I am using the tm.plugin.webmining to get latest news about a company say microsoft using the following command
corpus<-WebCorpus(GoogleBlogSearchSource(stock))
When I run meta(corpus[[1]]) i get
Metadata:
author : character(0) datetimestamp: 2014-07-17 20:28:10 description : Microsoft Layoffs – What it Means for MSFT StockInvestorplace.comWhile the layoffs are obviously going to be hardest on the workers, as investors we still have to take a rational and objective look at the corporation to see what it means for MSFT – particularly if you are personally a Microsoft stock holder ...Why Microsoft (MSFT) Stock Is Up TodayTheStreet.comEarnings Preview: Microsoft Corporation (MSFT), Apple Inc (AAPL), Facebook ...International Business TimesWhat Do Microsoft's Layoff Plans Tell Us About Satya Nadella's Vision?Motley FoolTech Insider -Insider Monkey (blog)all 2,176 news articles » heading : Microsoft Layoffs – What it Means for MSFT Stock - Investorplace.com id : tag:news.google.com,2005:cluster=http://investorplace.com/2014/07/microsoft-layoffs-means-msft-stock/ language : character(0) origin : http://news.google.com/news/url?sa=t&fd=R&ct2=us&usg=AFQjCNEadqFvThyxvJU3O5uHa6wiyoWNEw&clid=c3a7d30bb8a4878e06b80cf16b898331&cid=52778559643673&ei=Cr3LU8jGNMnNkwX_lYCICQ&url=http://investorplace.com/2014/07/microsoft-layoffs-means-msft-stock/
So here I see that the different attributes are here but when I run
Headers<-sapply(meta(corpus,FUN=function(x){attr(x,"heading")})

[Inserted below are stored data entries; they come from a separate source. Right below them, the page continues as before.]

Lemma BytesValue_sendable (v : bytes) route :
  blen v <= 200 -> IsValid route = true -> route <> RouteCloseTransport ->
  sendable (mkBytesValue v, route) /\
  forall b, Marshal (mkBytesValue v) = Some b -> blen b <= 300.
Proof.
  intros Hv Hr Hc. pose proof (blen_nonneg v).
  assert (Hb : forall b, Marshal (mkBytesValue v) = Some b -> blen b <= 300).
  { intros b Eb. rewrite (marshal_size _ _ Eb), size_fields. simpl fields.
    rewrite wire_size_opt_bytes by lia.
    pose proof (uvarint_len_bound (blen v) 1 ltac:(simpl; lia)). case_match; lia. }
  split; [|done]. split_and!; cbn [fst snd]; [simpl; unfold short; lia|done|done|].
  destruct (marshal_ascii (mkBytesValue v)) as [b Eb]; [constructor|].
  exists b. split; [done|]. pose proof (Hb b Eb).
  unfold maxTransportSize, MaxUint16, reservedProtocolOverhead. lia.
Qed.

Lemma Receive_follows me (u : Transport) {M} `{Message M} ct md (m : M) w :
  opens u ct (md, m) -> md_route md <> RouteCloseTransport ->
  md_Sequence md = u64 (t_recvSequence u + 1) ->
  follows me (Receive u (M := M)) [(negb me, ct)] w
    = Some ((Ok (md, m), set_recv (md_Sequence md) u), w).
Proof.
  intros Ho Hr Hs. unfold Receive. simpl.
  assert (eqb (negb me) me = false) as -> by (by destruct me). by rewrite (opens_accept u ct md m).
Qed.

Definition step_send (t : Transport) : Transport := set_send (u64 (t_sendSequence t + 1)) t.
Definition step_recv (t : Transport) : Transport := set_recv (u64 (t_recvSequence t + 1)) t.

Lemma duplex_step t u : duplex t u -> duplex (step_send t) (step_recv u).
Proof.
  intros (Hp & Hq & H1 & H2). unfold duplex, step_send, step_recv. cbn. rewrite H1.
  split_and!; done.
Qed.

(** One message of a session in step: the receiver gets it and both ends stay
    in step. *)
Lemma message_exchange me (t u : Transport) (v : bytes) route wt wu :
  duplex t u -> clock_ok wt -> blen v <= 200 -> IsValid route = true ->
  route <> RouteCloseTransport ->
  exists ct md wt',
    follows me (Send t (mkBytesValue v) route) [(me, ct)] wt
      = Some ((Ok md, step_send t), wt') /\
    follows (negb me) (Receive u (M := BytesValue)) [(me, ct)] wu
      = Some ((Ok (md, mkBytesValue v), step_recv u), wu) /\
    md_route md = route /\ w_store wt' = w_store wt /\ clock_ok wt' /\
    blen ct <= 16424 /\ duplex (step_send t) (step_recv u).
Proof.
  intros Hd Hc Hv Hr Hn. destruct (BytesValue_sendable v route Hv Hr Hn) as [Hs Hsz].
  pose proof Hd as (Hp & _ & Hseq & _).
  destruct (Send_follows me t u (mkBytesValue v) route wt Hp Hs Hc)
    as (ct & md & wt' & E & Hst & _ & Hl & Ho & Hms & Hmr).
  exists ct, md, wt'. split_and!; try done.
  - rewrite <- (negb_involutive me) at 2. unfold step_recv. rewrite <- Hseq, <- Hms.
    apply Receive_follows; [done|congruence|]. by rewrite <- Hseq.
  - unfold clock_ok. by rewrite (follows_clock _ _ _ _ _ _ E).
  - destruct (marshal_ascii (mkBytesValue v)) as [b Eb]; [constructor|].
    apply (Hl b Eb (Hsz b Eb)).
  - by apply duplex_step.
Qed.

Lemma challenge_exchange me (t u : Transport) (secret info : bytes) wt wu :
  duplex t u -> clock_ok wt -> clock_ok wu ->
  exists c1 c2 wt' wu',
    follows me (sendChallenge t secret info) [(me, c1); (negb me, c2)] wt
      = Some ((Ok tt, step_recv (step_send t)), wt') /\
    follows (negb me) (acceptChallenge u RouteSendChallenge) [(me, c1); (negb me, c2)] wu
      = Some ((Ok tt, step_send (step_recv u)), wu') /\
    blen c1 <= 16424 /\ blen c2 <= 16424 /\
    w_store wt' = w_store wt /\ w_store wu' = w_store wu /\ clock_ok wt' /\ clock_ok wu' /\
    duplex (step_recv (step_send t)) (step_send (step_recv u)).
Proof.
  intros Hd Hct Hcu.
  destruct (Derive_ok secret [] info handshakeChallengeSize) as (ch & Hch & Hcl);
    [unfold handshakeChallengeSize; lia|].
  destruct (message_exchange me t u ch RouteSendChallenge wt wu Hd Hct)
    as (c1 & md1 & wt1 & S1 & R1 & Hr1 & Hst1 & Hc1 & L1 & Hd1);
    [unfold handshakeChallengeSize in Hcl; lia|done|done|].
  destruct (message_exchange (negb me) (step_recv u) (step_send t) ch RouteVerifyChallenge wu wt1
              (duplex_sym _ _ Hd1) Hcu)
    as (c2 & md2 & wu1 & S2 & R2 & Hr2 & Hst2 & Hc2 & L2 & Hd2);
    [unfold handshakeChallengeSize in Hcl; lia|done|done|].
  rewrite negb_involutive in R2.
  exists c1, c2, wt1, wu1. split_and!; try done; [| |by apply duplex_sym].
  - unfold sendChallenge. rewrite Hch.
    change [(me, c1); (negb me, c2)] with ([(me, c1)] ++ [(negb me, c2)]).
    rewrite (follows_bind _ _ _ _ _ _ _ _ S1). cbn beta iota.
    change [(negb me, c2)] with ([(negb me, c2)] ++ []).
    rewrite (follows_bind _ _ _ _ _ _ _ _ R2). cbn beta iota. simpl.
    by rewrite Hr2, bool_decide_eq_true_2.
  - unfold acceptChallenge.
    change [(me, c1); (negb me, c2)] with ([(me, c1)] ++ [(negb me, c2)]).
    rewrite (follows_bind _ _ _ _ _ _ _ _ R1). cbn beta iota zeta. rewrite Hr1.
    change (negb (RouteSendChallenge =? RouteSendChallenge)) with false. cbn beta iota.
    change [(negb me, c2)] with ([(negb me, c2)] ++ []). cbn [bv_Value].
    by rewrite (follows_bind _ _ _ _ _ _ _ _ S2).
Qed.

(** ** The honest handshake *)

Definition sid_ok (sid : bytes) : Prop :=
  sid = [] \/ ascii_only sid /\ (blen sid = 12 \/ blen sid = 24).

Lemma session_key_ok sid w :
  sid_ok sid ->
  exists key w',
    run_local (if bool_decide (sid = []) then Text (sessionIDLength / 2) else Ret sid) w
      = Some (key, w') /\
    w_store w' = w_store w /\ w_clock w' = w_clock w /\
    ascii_only key /\ (blen key = 12 \/ blen key = 24) /\
    (sid = [] -> blen key = 12) /\ (sid <> [] -> key = sid).
Proof.
  intros [->|[Ha Hl]].
  - rewrite bool_decide_eq_true_2 by done. eexists _, _. split; [reflexivity|].
    assert (blen (map base32_char (draw 12 w)) = 12)
      by (unfold blen; rewrite length_map; apply (blen_draw 12 w); lia).
    split_and!; try done; [|by left]. apply Forall_map, Forall_true. apply base32_char_ascii.
  - assert (sid <> []) by (intros ->; destruct Hl; done).
    rewrite bool_decide_eq_false_2 by done. exists sid, w. by split_and!.
Qed.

Headers is a list of 100 items with null values. I am pretty sure this particular code was running a few days back. What changed in between was I reinstalled the packages on the new system and also updated R to 3.1.1 instead of R 3.1.0(earlier)
What can I do to get separate lists of headers, descriptions timestamp, etc, which I later want to convert into a 100X3 data frame.
With the newest R, Please try the following code:
Code :
headers<-meta(corpus,tag="heading")